(Stored items from a collection)

===============

Lemma app_nil_iff {A : Type} (l l' : list A) :
  (l ++ l')%list = [] <-> l = [] /\ l' = [].
Proof.
  split; [apply app_eq_nil | intros [-> ->]; reflexivity].
Qed.

Lemma errorsBeforeCapacity_nil (d : Scooter) :
  errorsBeforeCapacity d = []
  <-> nonEmptyUpTo 100 (name d) /\ nonEmptyUpTo 50 (brand d)
      /\ oneOf conditionValues (condition d)
      /\ notNegative (presentPrice d) /\ notNegative (pastPrice d)
      /\ oneOf typeValues (type d).
Proof.
  unfold errorsBeforeCapacity.
  rewrite !app_nil_iff, !firstFailure_nil.
  cbn [forallb fst]. rewrite !andb_true_r.
  change 100 with (Z.of_nat 100). change 50 with (Z.of_nat 50).
  rewrite !required_maxLength, !required_min.
  rewrite (required_enum conditionValues)
    by (intros s [<- | [<- | [<- | [<- | []]]]]; discriminate).
  rewrite (required_enum typeValues)
    by (intros s [<- | [<- | []]]; discriminate).
  tauto.
Qed.

Lemma maxLength_spec (k : nat) (v : option string) :
  maxLength (Z.of_nat k) v = true
  <-> forall s, v = Some s -> (String.length s <= k)%nat.
Proof.
  unfold maxLength. destruct v as [s|].
  - rewrite Z.leb_le. split.
    + intros Hl x [= <-]. lia.
    + intros Hl. specialize (Hl s eq_refl). lia.
  - split; [intros _ s; discriminate | reflexivity].
Qed.

Lemma required_match `{Platform} (pattern : string) (v : option string) :
  requiredString v && matchRegex pattern v = true
  <-> exists e, v = Some e /\ e <> "" /\ regexTest pattern false e = true.
Proof.
  unfold requiredString, matchRegex. destruct v as [[|c r]|]; simpl.
  - split; [discriminate | intros (e & [= <-] & He & _); congruence].
  - split.
    + intros He. eexists. split; [reflexivity|]. split; [discriminate|].
      exact He.
    + intros (e & [= <-] & _ & He). exact He.
  - split; [discriminate | intros (e & He & _); discriminate].
Qed.

Lemma matchRegex_spec `{Platform} (pattern : string) (v : option string) :
  matchRegex pattern v = true
  <-> forall e, v = Some e -> e <> "" -> regexTest pattern false e = true.
Proof.
  unfold matchRegex. destruct v as [[|c r]|].
  - split; [intros _ e [= <-] He; congruence | reflexivity].
  - split.
    + intros He e [= <-] _. exact He.
    + intros He. apply He; [reflexivity | discriminate].
  - split; [intros _ e; discriminate | reflexivity].
Qed.

Lemma capacityMissing_spec (d : Scooter) :
  capacityMissing d = false
  <-> (type d = Some "Petrol" -> filled (engineCapacity d))
      /\ (type d = Some "Electric" -> filled (batteryCapacity d)).
Proof.
  unfold capacityMissing.
  rewrite orb_false_iff, !andb_false_iff, !negb_false_iff, !truthy_filled.
  assert (E : forall x, is_str (type d) x = false <-> type d <> Some x).
  { intros x. rewrite <- is_str_eq.
    destruct (is_str (type d) x); split; congruence. }
  rewrite !E. split.
  - intros [[Hp | Hp] [He | He]]; split; intros Ht; try contradiction;
      assumption.
  - intros [Hp He]. split.
    + destruct (is_str (type d) "Petrol") eqn:Ht.
      * right. apply Hp. apply is_str_eq. exact Ht.
      * left. apply E. exact Ht.
    + destruct (is_str (type d) "Electric") eqn:Ht.
      * right. apply He. apply is_str_eq. exact Ht.
      * left. apply E. exact Ht.
Qed.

===============

PROBLEM TO SOLVE: Restate verbatim the first line above and all lines after it through the line containing "errorsBeforeCapacity d = []"; omit the rest.

ANSWER BELOW:
Lemma app_nil_iff {A : Type} (l l' : list A) :
  (l ++ l')%list = [] <-> l = [] /\ l' = [].
Proof.
  split; [apply app_eq_nil | intros [-> ->]; reflexivity].
Qed.

Lemma errorsBeforeCapacity_nil (d : Scooter) :
  errorsBeforeCapacity d = []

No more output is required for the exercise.